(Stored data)
(** *** Postings *)

Lemma get_append_posting index token id t :
  Dict.get (append_posting index token id) t
  = if String.eqb token t then Some (postings_of index token ++ [id])
    else Dict.get index t.
Proof.
  unfold append_posting, postings_of.
  destruct (Dict.get index token); apply DictFacts.get_set.
Qed.

Lemma get_append_postings id t tokens : forall index,
  NoDup tokens ->
  Dict.get (fold_left (fun index token => append_posting index token id) tokens index) t
  = if Str.mem t tokens then Some (postings_of index t ++ [id]) else Dict.get index t.
Proof.
  induction tokens as [|token tokens IH]; intros index Hnd; simpl; auto.
  inversion Hnd as [|? ? Hnotin Hnd']; subst.
  rewrite (IH _ Hnd'). unfold postings_of at 1.
  rewrite get_append_posting, (String.eqb_sym t token).
  destruct (String.eqb_spec token t) as [->|Hne]; simpl; auto.
  destruct (Str.mem t tokens) eqn:E; auto.
  apply str_mem_in in E. contradiction.
Qed.

Lemma str_mem_py_set t l : Str.mem t (py_set l) = Str.mem t l.
Proof.
  destruct (Str.mem t l) eqn:E.
  - apply (proj1 (str_mem_in _ _)) in E.
    now apply str_mem_in, py_set_in.
  - destruct (Str.mem t (py_set l)) eqn:E'; auto.
    apply (proj1 (str_mem_in _ _)) in E'. apply (proj1 (py_set_in _ _)) in E'.
    apply (proj2 (str_mem_in t l)) in E'. congruence.
Qed.

Lemma get_index_document index doc t :
  Dict.get (index_document index doc) t
  = if Str.mem t (preprocess (snd doc))
    then Some (postings_of index t ++ [fst doc])
    else Dict.get index t.
Proof.
  unfold index_document.
  rewrite get_append_postings by apply py_set_nodup.
  now rewrite str_mem_py_set.
Qed.

Lemma index_of_documents_app documents doc :
  index_of_documents (documents ++ [doc])
  = index_document (index_of_documents documents) doc.
Proof. unfold index_of_documents. now rewrite fold_left_app. Qed.

Lemma documents_with_app t documents doc :
  documents_with t (documents ++ [doc])
  = documents_with t documents
    ++ (if Str.mem t (preprocess (snd doc)) then [fst doc] else []).
Proof.
  unfold documents_with. rewrite filter_app, map_app. simpl.
  now destruct (Str.mem t (preprocess (snd doc))).
Qed.

(** A token is a key exactly when some stored document has it, and its
    postings list is then the ids of those documents, in store order. *)
Lemma get_index_of_documents documents t :
  Dict.get (index_of_documents documents) t
  = match documents_with t documents with
    | [] => None
    | postings => Some postings
    end.
Proof.
  induction documents as [|doc documents IH] using rev_ind; auto.
  rewrite index_of_documents_app, get_index_document, documents_with_app.
  unfold postings_of. rewrite IH.
  destruct (Str.mem t (preprocess (snd doc))).
  - destruct (documents_with t documents); reflexivity.
  - now rewrite app_nil_r.
Qed.

Lemma postings_of_index_of_documents documents t :
  postings_of (index_of_documents documents) t = documents_with t documents.
Proof.
  unfold postings_of. rewrite get_index_of_documents.
  now destruct (documents_with t documents).
Qed.

End Build.

Section BuildInvariant.

Variable cut : string -> list string.
Variable stopwords : list string.

Notation build_doc := (build_doc cut stopwords).
Notation build_date := (build_date cut stopwords).
Notation build_stock := (build_stock cut stopwords).
Notation build_loop := (build_loop cut stopwords).
Notation build_inv := (build_inv cut stopwords).

Lemma fold_left_preserves {A S : Type} (P : S -> Prop) (f : S -> A -> S) l :
  (forall s x, P s -> P (f s x)) -> forall s, P s -> P (fold_left f l s).
Proof.
  intros Hf. induction l as [|x l IH]; intros s Hs; simpl; auto.
Qed.

Lemma build_doc_inv stock_code date st entry :
  build_inv st -> build_inv (build_doc stock_code date st entry).
Proof.
  intros (Hseen & Hnd & Hidx). destruct entry as [doc_id content].
  unfold build_doc. cbv zeta.
  destruct (Str.mem content (b_seen_docs st)) eqn:E.
  - now repeat split.
  - repeat split; simpl.
    + now rewrite map_app, Hseen.
    + rewrite map_app. simpl. apply NoDup_app; auto.
      * repeat constructor. simpl. tauto.
      * intros c Hc [<-|[]]. rewrite <- Hseen in Hc.
        apply str_mem_in in Hc. congruence.
    + now rewrite index_of_documents_app, Hidx.
Qed.

Lemma build_date_inv stock_code st entry :
  build_inv st -> build_inv (build_date stock_code st entry).
Proof.
  destruct entry as [date news_list]. unfold build_date.
  apply fold_left_preserves.
  intros. now apply build_doc_inv.
Qed.

Lemma build_stock_inv st entry : build_inv st -> build_inv (build_stock st entry).
Proof.
  destruct entry as [stock_code stock_data]. unfold build_stock.
  apply fold_left_preserves.
  intros. now apply build_date_inv.
Qed.

Lemma build_loop_inv data : build_inv (build_loop data).
Proof.
  unfold build_loop. apply fold_left_preserves.
  - intros. now apply build_stock_inv.
  - repeat split. constructor.
Qed.

(** *** The contents that get stored *)

Lemma map_snd_enumerate {A : Type} (l : list A) : map snd (enumerate l) = l.
Proof.
  unfold enumerate. generalize 0.
  induction l as [|x l IH]; intros n; simpl; auto.
  now rewrite IH.
Qed.

Lemma build_doc_seen stock_code date st entry c :
  In c (b_seen_docs (build_doc stock_code date st entry))
  <-> In c (b_seen_docs st) \/ c = snd entry.
Proof.
  destruct entry as [doc_id content]. unfold build_doc. cbv zeta.
  destruct (Str.mem content (b_seen_docs st)) eqn:E; simpl.
  - apply str_mem_in in E. intuition (subst; auto).
  - rewrite in_app_iff. simpl. intuition auto.
Qed.

Lemma build_docs_seen stock_code date entries c : forall st,
  In c (b_seen_docs (fold_left (build_doc stock_code date) entries st))
  <-> In c (b_seen_docs st) \/ In c (map snd entries).
Proof.
  induction entries as [|e entries IH]; intros st; simpl.
  - tauto.
  - rewrite IH, build_doc_seen. intuition auto.
Qed.

Lemma build_date_seen stock_code st entry c :
  In c (b_seen_docs (build_date stock_code st entry))
  <-> In c (b_seen_docs st) \/ In c (snd entry).
Proof.
  destruct entry as [date news_list]. unfold build_date.
  now rewrite build_docs_seen, map_snd_enumerate.
Qed.

Lemma build_dates_seen stock_code entries c : forall st,
  In c (b_seen_docs (fold_left (build_date stock_code) entries st))
  <-> In c (b_seen_docs st)
      \/ In c (flat_map (fun date : string * list string => snd date) entries).
Proof.
  induction entries as [|e entries IH]; intros st; simpl.
  - tauto.
  - rewrite IH, build_date_seen, in_app_iff. tauto.
Qed.

Lemma build_stocks_seen entries c : forall st,
  In c (b_seen_docs (fold_left build_stock entries st))
  <-> In c (b_seen_docs st) \/ In c (corpus_contents entries).
Proof.
  unfold corpus_contents.
  induction entries as [|[stock_code stock_data] entries IH]; intros st; simpl.
  - tauto.
  - rewrite IH. unfold Dict.items.
    rewrite build_dates_seen, in_app_iff. tauto.
Qed.

(** The stored contents are the contents of the corpus. *)
Lemma build_loop_contents data c :
  In c (map snd (b_documents (build_loop data))) <-> In c (corpus_contents data).
Proof.
  destruct (build_loop_inv data) as (Hseen & _ & _). rewrite <- Hseen.
  unfold build_loop, Dict.items. rewrite build_stocks_seen. simpl. tauto.
Qed.

End BuildInvariant.

(** ** When [search] returns *)

Section Defined.

Variable cut : string -> list string.
Variable stopwords : list string.

Notation preprocess := (preprocess cut stopwords).
Notation term_frequency := (term_frequency cut stopwords).

Lemma true_div_pos a b : b <> 0 -> true_div a b = Ok (INR a / INR b)%R.
Proof. destruct b; simpl; congruence. Qed.

Lemma math_log_ratio n d :
  n <> 0 -> d <> 0 -> math_log (INR n / INR d) = Ok (ln (INR n / INR d)).
Proof.
  intros Hn Hd. unfold math_log.
  destruct (Rle_dec (INR n / INR d) 0) as [Hle|]; auto.
  exfalso. assert (0 < INR n / INR d)%R; [|lra].
  apply Rdiv_lt_0_compat; apply lt_0_INR; lia.
Qed.

Lemma postings_loop_defined documents token idf postings : forall ds,
  forallb (posting_defined cut stopwords documents) postings = true ->
  Res.for_each postings (posting_result cut stopwords documents token idf) ds
  = Ok (add_all ds
          (map (fun id => (id, (term_frequency token (content_of documents id) * idf)%R))
               postings)).
Proof.
  induction postings as [|id postings IH]; intros ds H; simpl in *; auto.
  apply andb_true_iff in H. destruct H as [Hid H].
  unfold posting_defined in Hid. unfold posting_result at 1, content_of at 1.
  destruct (first_content documents id) as [content|]; [|discriminate].
  apply negb_true_iff, Nat.eqb_neq in Hid.
  rewrite (true_div_pos _ _ Hid). now apply IH.
Qed.

Lemma token_result_defined index documents ds token :
  token_defined cut stopwords index documents token = true ->
  token_result cut stopwords index documents ds token
  = Ok (add_all ds (contributions_of cut stopwords index documents token)).
Proof.
  unfold token_defined, token_result, contributions_of,
    inverse_document_frequency, postings_of.
  destruct (Dict.get index token) as [postings|]; auto.
  intros H. apply andb_true_iff in H. destruct H as [H Hp].
  apply andb_true_iff in H. destruct H as [Hdf Hn].
  apply negb_true_iff, Nat.eqb_neq in Hdf, Hn.
  rewrite (true_div_pos _ _ Hdf), (math_log_ratio _ _ Hn Hdf).
  now apply postings_loop_defined.
Qed.

Lemma tokens_loop_defined index documents tokens : forall ds,
  forallb (token_defined cut stopwords index documents) tokens = true ->
  Res.for_each tokens (token_result cut stopwords index documents) ds
  = Ok (add_all ds (flat_map (contributions_of cut stopwords index documents) tokens)).
Proof.
  induction tokens as [|t tokens IH]; intros ds H; simpl in *; auto.
  apply andb_true_iff in H. destruct H as [Ht H].
  rewrite (token_result_defined _ _ _ _ Ht), (IH _ H).
  now rewrite add_all_app.
Qed.

(** When every check passes, [search] returns the sorted table of the
    contributions. *)
Lemma search_defined_result query index documents :
  search_defined cut stopwords query index documents = true ->
  snd (search cut stopwords query index documents)
  = Ok (sorted_desc (add_all [] (contributions cut stopwords query index documents))).
Proof.
  intros H. rewrite search_eq. simpl.
  apply search_result_sorted. now apply tokens_loop_defined.
Qed.

End Defined.

(** ** What [build_inverted_index] returns *)

Section Built.

Variable cut : string -> list string.
Variable stopwords : list string.

Notation preprocess := (preprocess cut stopwords).
Notation build_inverted_index := (build_inverted_index cut stopwords).
Notation search := (search cut stopwords).
Notation documents_with := (documents_with cut stopwords).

#### BRIEF
If a line in the entries above contains "else", report it.

#### WRITTEN ANSWER
    else Dict.get index t.
  = if Str.mem t tokens then Some (postings_of index t ++ [id]) else Dict.get index t.
    else Dict.get index t.
    ++ (if Str.mem t (preprocess (snd doc)) then [fst doc] else []).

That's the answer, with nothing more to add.